I’ll start like that – 3 days in Luang Prabang is the absolute minimum you should spend in the city. I’m not kidding. This place is an incredibly relaxed gem-of-a-town where you can easily spend a few weeks.
Laos is unlike any of its Southeast Asia neighbors. While you can still find a certain element of chaos, it’s lightyears away from countries like Vietnam or Indonesia. In Laos, everything happens slow, everybody is carefree, and no one rushes anything.
Luang Prabang should be the cornerstone of your Laos itinerary. Inducted as a UNESCO World Heritage Site in 1995, this idyllic town is the epitome of the country. It features lavish Buddhist temples, colorful colonial houses, century-old traditions, laid-back cafes, and the most prominent landmark of the country – the magnificent Kuang Si Falls.
Here’s the best way to spend 3 days in Luang Prabang!
Three Days in Luang Prabang – Day 1 – Mystical Exploration
On our first full day in the city, we’re about to discover its core. Prepare for a day full of Buddhist mysticism and enchanting views. The first day is the most physical one. I know it goes totally against the town’s vibe, but with only 3 days in Luang Prabang, we have to push ourselves a little to make the most of our time.

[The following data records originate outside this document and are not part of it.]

Lemma calculate_geoscattering_closed self g X :
  (0 < number_of_nodes g)%nat ->
  (forall v, (v < number_of_nodes g)%nat -> degree g v <> O) ->
  _create_node_feature_matrix g = Ok X ->
  _calculate_geoscattering self g
  = Ok [feature_row self (normalized_operator g) X].
Proof.
  intros Hn Hd HX. unfold _calculate_geoscattering.
  rewrite get_normalized_adjacency_closed by assumption. cbn [bind].
  rewrite HX. cbn [bind].
  destruct (create_node_feature_matrix_shape g X HX) as [H3 Hcols].
  pose proof (calculate_wavelets_shape self _ _ _ (normalized_operator_shape g))
    as HPsi.
  rewrite zero_order_features_closed.
  rewrite (first_order_features_closed _ _ _ _ HPsi Hcols). cbn [bind].
  rewrite (second_order_features_closed _ _ _ (number_of_nodes g)); auto.
  rewrite calculate_wavelets_length. lia.
Qed.

Lemma feature_row_length self A_hat X :
  length X = 3%nat ->
  length (feature_row self A_hat X)
  = feature_length (order self) (moments self).
Proof.
  intros HX. unfold feature_row, feature_length.
  rewrite !length_app, zero_order_block_length, first_order_block_length,
    second_order_block_length, calculate_wavelets_length, HX.
  lia.
Qed.

(** Whenever the features of a graph are computed, they form one row whose
    length is fixed by the two hyperparameters. *)
Lemma calculate_geoscattering_row self g m :
  _calculate_geoscattering self g = Ok m ->
  exists f, m = [f] /\ length f = feature_length (order self) (moments self).
Proof.
  intros H.
  destruct (_get_normalized_adjacency g) as [A_hat|e] eqn:EA;
    [|unfold _calculate_geoscattering in H; rewrite EA in H; discriminate].
  destruct (_create_node_feature_matrix g) as [X|e] eqn:EX;
    [|unfold _calculate_geoscattering in H; rewrite EA, EX in H; discriminate].
  apply get_normalized_adjacency_inv in EA. destruct EA as (Hn & Hd & ->).
  rewrite (calculate_geoscattering_closed self g X Hn Hd EX) in H.
  injection H as <-. eexists. split; [reflexivity|].
  apply feature_row_length. now apply (create_node_feature_matrix_shape g).
Qed.

Lemma feature_length_formula O M :
  (0 <= O)%Z -> (1 <= M)%Z ->
  Z.of_nat (feature_length O M)
  = (3 * O + 3 * (O + 1) * (M - 1) + 3 * (O * (O - 1) / 2) * (M - 1))%Z.
Proof.
  intros HO HM. unfold feature_length.
  rewrite <- (pairs_length O HO).
  rewrite !Nat2Z.inj_add, !Nat2Z.inj_mul, !Z2Nat.id by lia. reflexivity.
Qed.

(** C4. For every graph the pipeline accepts (nodes [0 .. n-1], connected,
    every degree at least 1) and hyperparameters [order = O >= 0],
    [moments = M >= 1], the features of the graph are computed and form one
    row of exactly [3*O + 3*(O+1)*(M-1) + 3*(O*(O-1)/2)*(M-1)] numbers,
    whatever the number of nodes. *)
Theorem feature_vector_length (self : GeoScattering) (g : graph) :
  undirected g = true -> connected g ->
  (forall v, (v < number_of_nodes g)%nat -> (1 <= degree g v)%nat) ->
  (0 <= order self)%Z -> (1 <= moments self)%Z ->
  exists features,
    _calculate_geoscattering self g = Ok [features] /\
    Z.of_nat (length features)
    = (3 * order self + 3 * (order self + 1) * (moments self - 1)
       + 3 * (order self * (order self - 1) / 2) * (moments self - 1))%Z.
Proof.
  intros Hu Hc Hd HO HM.
  destruct (create_node_feature_matrix_ok g Hu Hc) as [X HX].
  assert (Hd' : forall v, (v < number_of_nodes g)%nat -> degree g v <> O)
    by (intros v Hv; specialize (Hd v Hv); lia).
  exists (feature_row self (normalized_operator g) X). split.
  - apply calculate_geoscattering_closed; auto. apply Hc.
  - rewrite feature_row_length
      by now apply (create_node_feature_matrix_shape g).
    now apply feature_length_formula.
Qed.

Lemma K2_connected : connected K2.
Proof.
  split; [cbn; lia|]. intros u v Hu Hv. cbn in Hu, Hv.
  assert (H01 : reachable K2 0 1)
    by (apply (reach_step K2 0 0 1); [constructor|now left]).
  assert (H10 : reachable K2 1 0)
    by (apply (reach_step K2 1 1 0); [constructor|now left]).
  destruct u as [|[|u]], v as [|[|v]]; try lia; auto; constructor.
Qed.

Lemma K2_degrees v : (v < number_of_nodes K2)%nat -> (1 <= degree K2 v)%nat.
Proof. cbn. intros Hv. destruct v as [|[|v]]; cbn; lia. Qed.

Lemma feature_vector_length_witness :
  exists features,
    _calculate_geoscattering (__init__ 4 4) K2 = Ok [features] /\
    Z.of_nat (length features)
    = (3 * 4 + 3 * (4 + 1) * (4 - 1) + 3 * (4 * (4 - 1) / 2) * (4 - 1))%Z.
Proof.
  apply (feature_vector_length (__init__ 4 4) K2).
  - reflexivity.
  - exact K2_connected.
  - exact K2_degrees.
  - cbn. lia.
  - cbn. lia.
Defined.

Lemma calculate_geoscattering_ok self g :
  undirected g = true -> connected g ->
  (forall v, (v < number_of_nodes g)%nat -> (1 <= degree g v)%nat) ->
  exists X, _create_node_feature_matrix g = Ok X /\
            _calculate_geoscattering self g
            = Ok [feature_row self (normalized_operator g) X].
Proof.
  intros Hu Hc Hd.
  destruct (create_node_feature_matrix_ok g Hu Hc) as [X HX].
  exists X. split; [assumption|].
  apply calculate_geoscattering_closed; auto; [apply Hc|].
  intros v Hv. specialize (Hd v Hv). lia.
Qed.

(** ** Comprehensions over collections *)

Lemma mapM_app {A B} (f : A -> result B) l1 l2 :
  mapM f (l1 ++ l2)
  = (bs1 <- mapM f l1 ;; bs2 <- mapM f l2 ;; Ok (bs1 ++ bs2)).
Proof.
  induction l1 as [|a l1 IH]; cbn.
  - destruct (mapM f l2); reflexivity.
  - destruct (f a); cbn; [|reflexivity]. rewrite IH.
    destruct (mapM f l1); cbn; [|reflexivity].
    destruct (mapM f l2); reflexivity.
Qed.

Lemma mapM_raise_at {A B} (f : A -> result B) before a after e :
  Forall (fun x => exists b, f x = Ok b) before -> f a = Raise e ->
  mapM f (before ++ a :: after) = Raise e.
Proof.
  intros Hb Ha. induction Hb as [|x l (b & Hx) _ IH]; cbn.
  - now rewrite Ha.
  - now rewrite Hx, IH.
Qed.

Lemma mapM_raise_only {A B} (f : A -> result B) l a e :
  (forall x, In x l -> (exists b, f x = Ok b) \/ f x = Raise e) ->
  In a l -> f a = Raise e -> mapM f l = Raise e.
Proof.
  induction l as [|x l IH]; intros Hall Hin Ha; [easy|]. cbn.
  destruct (Hall x (or_introl eq_refl)) as [(b & Hx)|Hx];
    rewrite Hx; cbn; [|reflexivity].
  destruct Hin as [->|Hin]; [congruence|].
  rewrite IH; auto. intros y Hy. apply Hall. now right.
Qed.

Lemma Forall2_nth_error {A B} (P : A -> B -> Prop) l l' i :
  Forall2 P l l' ->
  match nth_error l i, nth_error l' i with
  | Some a, Some b => P a b
  | None, None => True
  | _, _ => False
  end.
Proof.
  intros H. revert i. induction H as [|a b l l' Hab _ IH]; intros [|i]; cbn;
    auto.
  apply IH.
Qed.

Lemma mapM_reorder {A B} (f : A -> result B) l bs idx :
  mapM f l = Ok bs -> mapM f (reorder idx l) = Ok (reorder idx bs).
Proof.
  intros H. apply mapM_Forall2 in H. unfold reorder.
  induction idx as [|i idx IH]; cbn [flat_map]; [reflexivity|].
  rewrite mapM_app, IH.
  pose proof (Forall2_nth_error _ _ _ i H) as Hi.
  destruct (nth_error l i) as [a|], (nth_error bs i) as [b|]; try easy.
  cbn. now rewrite Hi.
Qed.

Lemma reorder_map {A B} (h : A -> B) idx l :
  reorder idx (map h l) = map h (reorder idx l).
Proof.
  unfold reorder. induction idx as [|i idx IH]; cbn; [reflexivity|].
  rewrite map_app, IH, nth_error_map. now destruct (nth_error l i).
Qed.

(** ** Fitting *)

Lemma fit_ok `{Estimator} self graphs :
  snd (fit self graphs) = Ok tt ->
  exists rows,
    _check_graphs graphs = Ok tt /\
    mapM (_calculate_geoscattering self) graphs = Ok rows /\
    fit self graphs = (set_embedding self rows, Ok tt).
Proof.
  unfold fit. destruct (_check_graphs graphs) as [[]|e]; [|discriminate].
  destruct (mapM _ graphs) as [rows|e]; [|discriminate].
  intros _. now exists rows.
Qed.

Our adventure starts early. Very early. Tak Bat is the name of the famous Buddhist ritual where Lao monks collect food from the locals. While not uncommon for other Theravada Buddhist countries (like Thailand), the ceremony became especially famous in Laos and Luang Prabang.
It starts around 5:30 AM when the saffron-clad Lao monks go out on the streets to collect alms. The whole ritual is wrapped in silence, which induces an incredibly exotic and faery atmosphere.
While Tak Bat is open for tourists to participate, I strongly suggest you don’t. Watch from afar and try to be as invisible as possible. Monks and locals alike, don’t appreciate non-Buddhist taking part in their ritual just for the sake of it. It’s a very sacred tradition that should be respected. Observe the ceremony in silence, make sure you are not too close, don’t try to take selfies with the monks, don’t use flash, and never touch any of them.
If you’re adamant you want to participate in the ritual, here’s a handy guide to prepare you in detail.
Temples and a Royal Palace
Tak Bat finishes quite early, so it’s time to get breakfast. I won’t suggest restaurants since tastes differ, and cooks tend to change, but I’ll recommend the local Lao crepes. If you’re feeling adventurous, you can also go to the Morning Market and try a bee honeycomb with larvae. I didn’t try it, but the locals love it!
Around 8:00 AM, make your way to the former Royal Palace. A National Museum since 1975, the palace was built in the early 20th century, and during the French colonial era, served as the residence of King Sisavang Vong and his family. It’s a tremendous cultural feat and absolutely worth a visit. Make sure also to check the palace’s temple – Haw Pha Bang. Built in 2006, it’s one of the most opulent temples in town.
For the next few hours, go around and explore the most renounced treasures of Luang Prabang – the temples. They are easy to find, pleasant to examine, and the prime reason the city was declared a UNESCO World Heritage Site.
There are a few temples I consider to be must-sees. The first one is Wat Mai – the largest shrine in town. It dates back to 1780, and it’s the original home of the sacred Phra Bang Buddha statue.
The second one is Wat Sensoukharam. Built in 1718, this lavish temple’s name translates to “Temple of 100,000 Treasures” – a reference to the legend that says it was made with 100,000 stones from the Mekong River.
The last one is the 16th century Wat Xieng Thong. Decorated with elaborate mosaic patterns and gorgeous wall carvings, this shrine features a stunning ‘Tree of Life’ mosaic and a 12-meter-tall funeral carriage.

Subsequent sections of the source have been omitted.